The next part is my cautionary tale. When you hurt for your kid and I mean even if you anticipate their hurt, don’t post about it. Like not at all. Maybe even put your cell phone in a lock box for six or seven hours, and possibly your lap top too. One of the hardest parts about seeing your kid not be chosen, is that you will want to feel validated in that. Doesn’t everyone see the injustice? Aren’t sports a real kick in the junk? You will want to toss that comment into the social media ocean and see what comes back. Your ugliest part of you will want names, people to blame, others to ridicule them. Reel in your ugliest part for a second, because the post won’t solve it. In fact, and here’s the shitty part. You can’t. solve. it.

When I got home from work and talked to my son, I determined he was bummed, but not broken. He had grown and matured and worked. Not just on his basketball, but on his personhood. He did not think he was a terrible player. He was not discouraged from basketball. His biggest disappointment came from not being able to play with the friends he has grown up alongside with, but he really outshone me in his maturity. He still wanted to play. He still wanted to hoop. He didn’t think of himself as a second hand citizen.

This is when I really saw the disservice I was doing to him and to myself. It really made me step back and pause and think I need to do this better. I need to stop fighting his battles. I need to stop always expecting others to see his work. I need to go to the game, any of his games and see him. The kid who is working and grinding. The kid who hasn’t given up.

It took one lopsided smile and a shrug of his shoulders to see that this situation was not going to break him. It took one door slam and three lay ups after this conversation to see that it might have been a shitty try out for him, but he’s still headed to the next one. What I want to caution you about is not to fight the system, when your kid doesn’t make it. You don’t need to know all the answers all the time. You don’t need to know why Bobby made it over Timmy. You just need to tell your kid that this day sucks and you are there for them and ask them if they want to keep working towards the next one. If you have a kid who hasn’t made it once, twice, even more than that, your kid is going to better equipped to deal with any failed grade, bad try out, break up, or job interview. Being a parent, is being in it for the long game. The whole road. I realized the day of that try out, that I was parenting just for that day and not for the next month or even year.

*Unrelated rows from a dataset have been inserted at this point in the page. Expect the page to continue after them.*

(** C13. Writing within one sector of a file that has a block at the sector's index: the
    bytes get to the buffer of the block's first sector, which is marked dirty, and the
    disk does not change yet. The function returns only if the list of blocks ends
    there; with another block it never returns, and at the last block of the inode it
    runs off the array. The size goes to the copy of the inode in the heap: the sector
    of the inode keeps its data, although it is marked dirty, too. *)
Theorem ext2_write_sector n src off F s blk :
  let count := Z.of_nat (length src) in
  let K := block_sector x blk 0 in
  0 ≤ off → 0 < count → off mod 512 + count ≤ 512 → off + count < i_size i → i_size i < 2147483648 →
  Z.land (i_flags i) 1 = 0 → Z.land (type_permissions D) TYPE_REG_FILE ≠ 0 →
  off / 512 < 12 → direct_block D !! Z.to_nat (off / 512) = Some blk → blk ≠ 0 →
  table_held x T F s → ready fuel d b [A / 512; K] F s e → (2 < length F)%nat →
  match direct_block D !! Z.to_nat (off / 512 + 1) with
  | Some 0 => ∃ p q s' e' hp', ext2_write (S (S n)) fuel filep src count off (mkWorld x v hp (s, e)) =
        Ok (count, off + count) (mkWorld x v hp' (s', e')) ∧ content e' = content e ∧ mm_owns hp' G ∧
      cached s' p d K true (spliced (off mod 512) src (content e (location b K))) ∧
      cached s' q d (A / 512) true (content e (location b (A / 512)))
  | Some _ => ext2_write n fuel filep src count off (mkWorld x v hp (s, e)) = Timeout
  | None => ext2_write (S (S n)) fuel filep src count off (mkWorld x v hp (s, e)) = Fault
  end.
Proof using All.
  intros count K Hoff Hcount Hin Hsize Hmax Hfl Htype Hi12 Hblk Hnz Ht Hr HF.
  assert (u32 (off + count) < i_size i) as Hsz by (rewrite u32_small by lia; done).
  assert (0 ≤ off / 512) as Hi0 by (apply Z.div_pos; lia).
  pose proof (λ n, ext2_write_first n src off F s blk Hoff Hcount Hin Hsize Hmax Hfl Htype Hblk Hnz Hi12 Ht Hr HF) as Hfirst.
  cbv zeta in Hfirst. fold count K in Hfirst.
  assert (ext2_write 0 fuel filep src count off (mkWorld x v hp (s, e)) = Timeout) as Hzero.
  { destruct (ext2_write_start 0 src count off [K] F s Hsz Hfl Htype Ht Hr HF) as (? & ? & ? & ? & ? & ? & ? & _ & _ & _ & _ & ->).
    by apply bind_timeout. }
  destruct (direct_block D !! Z.to_nat (off / 512 + 1)) as [[|nb|nb]|] eqn:Hnb.
  - destruct (Hfirst (S n)) as (p & q & s1 & e1 & h & F1 & hp1 & pk & s2 & e2 & Hg & Hload & Hown1 & Hp & Hc & Hpk & Hq & Hne & Hs2 & ->).
    rewrite (bind_ok _ _ _ (mkTransfer (off / 512 + 1) 0 (off + count) count 0 []) (mkWorld x v hp1 (s2, e2))).
    2:{ cbn [write_loop t_i]. unfold nth_block. rewrite Hnb. done. }
    cbn [t_done t_off].
    destruct (store_size_ok p _ count hp1 (s2, e2) Hload Hown1 eq_refl) as (hp2 & E3 & Hown2).
    rewrite (bind_ok _ _ _ _ _ E3).
    destruct Hq as (hq & Hq & Hpay). unfold payload in Hpay. injection Hpay as T1 T2 T3 T4.
    destruct (mark_and_put q hq s2 Hq Hs2) as (s3 & E4 & Hq3 & Hoth & _). rewrite T1, T2, T4 in Hq3.
    rewrite (bind_ok _ _ _ _ _ (on_disk_ok _ x v hp2 _ _ _ (on_cache_ok _ _ e2 _ _ E4))).
    destruct (mm_free_ok hp2 _ SIZEOF_INODE p Hown2 (lookup_insert_eq _ _ _)) as (hp3 & E5 & Hown3).
    rewrite (bind_ok _ _ _ _ _ (on_heap_ok _ x v hp2 (s3, e2) _ _ E5)). rewrite delete_insert_id in Hown3 by done.
    exists pk, q, s3, e2, hp3. split; [|split; [done|split; [done|split; [by apply Hoth|done]]]].
    unfold ret. do 3 f_equal. word_lia.
  - destruct n as [|n]; [by apply Hzero|].
    destruct (Hfirst n) as (p & q & s1 & e1 & h & F1 & hp1 & pk & s2 & e2 & _ & _ & _ & _ & _ & _ & _ & _ & _ & ->).
    apply bind_timeout. by apply (write_loop_spins _ _ _ _ _ _ (Z.pos nb)).
  - destruct n as [|n]; [by apply Hzero|].
    destruct (Hfirst n) as (p & q & s1 & e1 & h & F1 & hp1 & pk & s2 & e2 & _ & _ & _ & _ & _ & _ & _ & _ & _ & ->).
    apply bind_timeout. by apply (write_loop_spins _ _ _ _ _ _ (Z.neg nb)).
  - destruct (Hfirst (S n)) as (p & q & s1 & e1 & h & F1 & hp1 & pk & s2 & e2 & _ & _ & _ & _ & _ & _ & _ & _ & _ & ->).
    apply bind_fault. cbn [write_loop t_i]. apply bind_fault. unfold nth_block. by rewrite Hnb.
Qed.
End writing.

(** ** The size of an inode on the disk *)

(** The block within the inode table that holds the inode, and the sector
    [REAL_INODE_BLOCK] computes: the block is added as if it were a sector. *)
Definition block_in_table (x : ext2) (inode : Z) : Z := BLOCK_OF_INODE x (INODE_INDEX x inode).
Definition wrong_sector (x : ext2) (m A inode : Z) : Z := A / 512 - (m - 1) * block_in_table x inode.
Lemma real_inode_block x m table inode :
  well_formed x m → 0 < inode < 4294967296 → 0 ≤ table → inode_byte x table inode < 512 * 4294967296 →
  u32 (addr_of_sum x table (block_in_table x inode) + block_byte x (INODE_INDEX x inode) / BLOCK_SIZE) =
    wrong_sector x m (inode_byte x table inode) inode.
Proof using.
  intros Hx Hino Ht Hlt. destruct (inode_location x m table inode Hx Hino Ht Hlt) as (_ & _ & _ & HA & Hq & Hr & Hdiv).
  unfold wrong_sector. rewrite Hdiv. unfold addr_of_sum, block_in_table. change BLOCK_SIZE with 512.
  set (q := BLOCK_OF_INODE x _) in *. set (r := block_byte x _ / 512) in *.
  assert (block_size x / 512 = m) as -> by (rewrite (wf_block _ _ Hx), Z.mul_comm; apply Z.div_mul; lia).
  pose proof (wf_blocks _ _ Hx) as Hm.
  assert (q ≤ m * q) as Hmq by (rewrite <-(Z.mul_1_l q) at 1; apply Z.mul_le_mono_nonneg_r; lia).
  assert (0 ≤ m * table) as Hmt by (apply Z.mul_nonneg_nonneg; lia).
  assert (m * (table + q) + r < 4294967296) as Hsm.
  { rewrite <-Hdiv. apply Z.div_lt_upper_bound; lia. }
  rewrite Z.mul_add_distr_l in *. rewrite (u32_small (m * table + q)), u32_small by lia. ring.
Qed.

(** C35. Changing the size of an inode on the disk stores to the right place of the sector
    [(m - 1) * q] before the inode's one, where [m] is the number of sectors of a block
    and [q] the block of the inode table the inode is in: with blocks of more than one
    sector only the inodes of the first block of the table get their size. *)
Theorem change_file_size_sector fuel d b x m T inode size F s e v hp :
  let A := inode_at x T inode in
  let K := wrong_sector x m A inode in
  well_formed x m → valid_inode x T inode → table_held x T F s → ready fuel d b [K] F s e → (1 < length F)%nat →
  (K = A / 512 ↔ m = 1 ∨ block_in_table x inode = 0) ∧
  ∃ p s' e', change_file_size fuel inode size d (mkWorld x v hp (s, e)) = Ok tt (mkWorld x v hp (s', e')) ∧
    content e' = content e ∧
    cached s' p d K true (spliced (A mod 512 + 4) (le_bytes 4 (u32 size)) (content e (location b K))).
Proof using.
  intros A K Hx Hv Ht Hr HF. split; [unfold K, wrong_sector; nia|]. destruct Hv as [Hino Hgrp Htab Hbyte].
  pose proof Hx as [Hb Hm _ _ Hpb Hgr _ _].
  destruct (inode_location x m (table_of_inode x T inode) inode Hx Hino Htab Hbyte) as (_ & Hoff & Hin & _).
  pose proof (real_inode_block x m _ inode Hx Hino Htab Hbyte) as Hsec. fold (inode_at x T inode) in *. fold A in Hoff, Hin, Hsec. fold K in Hsec.
  unfold change_file_size. rewrite bind_ext2.
  rewrite bind_check by (rewrite !andb_true_iff; unfold truth; rewrite !negb_true_iff, !Z.eqb_neq; lia). cbv zeta.
  assert (BG_OF_INODE x inode = (inode - 1) / inodes_per_group x) as -> by (unfold BG_OF_INODE; by rewrite u32_small by lia).
  rewrite (bind_ok _ _ _ _ _ (bgd_entry_ok _ x v hp s e T F Ht Hgrp)). fold (table_of_inode x T inode).
  fold (block_in_table x inode). rewrite Hsec, Hoff.
  destruct (ready_got fuel d b K [] F s e Hr) as (p & s1 & e1 & h & F1 & E1 & Hg); [cbn [length]; lia|].
  rewrite (bind_ok _ _ _ _ _ (on_disk_ok _ x v hp _ _ _ E1)), bind_check by (apply Z.leb_le; unfold BLOCK_SIZE; lia).
  pose proof (got_nonempty _ _ _ _ _ _ _ _ _ _ _ _ _ Hg HF) as HF1.
  pose proof Hg as [Hp Hbn Hdv Hd Hcont Hr1 _ HpF _ Hk _ _ _].
  destruct (upd_cached (set_dirty true) p h s1 Hp ltac:(done) (ready_ends _ _ _ _ _ _ _ Hr1 HF1)) as (s2 & E2 & Hp2 & _ & Hs2).
  set (f := λ h, set_buff _ h).
  destruct (upd_cached f p _ s2 Hp2 ltac:(done) Hs2) as (s3 & E3 & Hp3 & _ & Hs3).
  destruct (put_cached p _ s3 Hp3 Hs3) as (s4 & E4 & Hc4 & _).
  exists p, s4, e1. split; [|split; [done|]].
  - apply on_disk_ok, on_cache_ok. by rewrite (bind_ok _ _ _ _ _ E2), (bind_ok _ _ _ _ _ E3).
  - simpl in Hc4. rewrite Hbn, Hdv, Hd in Hc4. unfold spliced. rewrite le_bytes_length.
    replace (A mod 512 + 4 + 4%nat) with (A mod 512 + 8) by lia. exact Hc4.
Qed.
End files.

I am so proud of how he has approached this team. It hasn’t always been perfect. He gets frustrated sometimes with their lack of wins, but he never, not once, gives up. He cheers on his teammates, he scores some points. He worked through the hurt with little help from me. He’s a stand up kid and I don’t really think I deserve him. So, I’m asking you reader to take his lead the next time your kid doesn’t make it. Don’t take mine. It won’t be winning. Have a spot to vent. Sure. Have a few trusted friends to let it all out too, but the whole universe doesn’t need to know. The more you let him or her work through the disappointment, the grittier and more level headed they will become. The more you show up to the game and clap even if they lose by 60 points, the more they will know you are there for them, but not out to sword fight everyone else. He knows if he wants to play in high school, he is going to have to show all the way up at try outs. I know if he doesn’t make it, I will need to show all the way up for him, but not at the expense of his buddies who I also adore. Being the bigger person isn’t always easy. I am still working on it week-to-week. If I need to be a smaller person, I try to share it just with my husband or best friend and not the whole social media universe. Who would have thought I would learn some impulse control from my ADHD 12-year-old?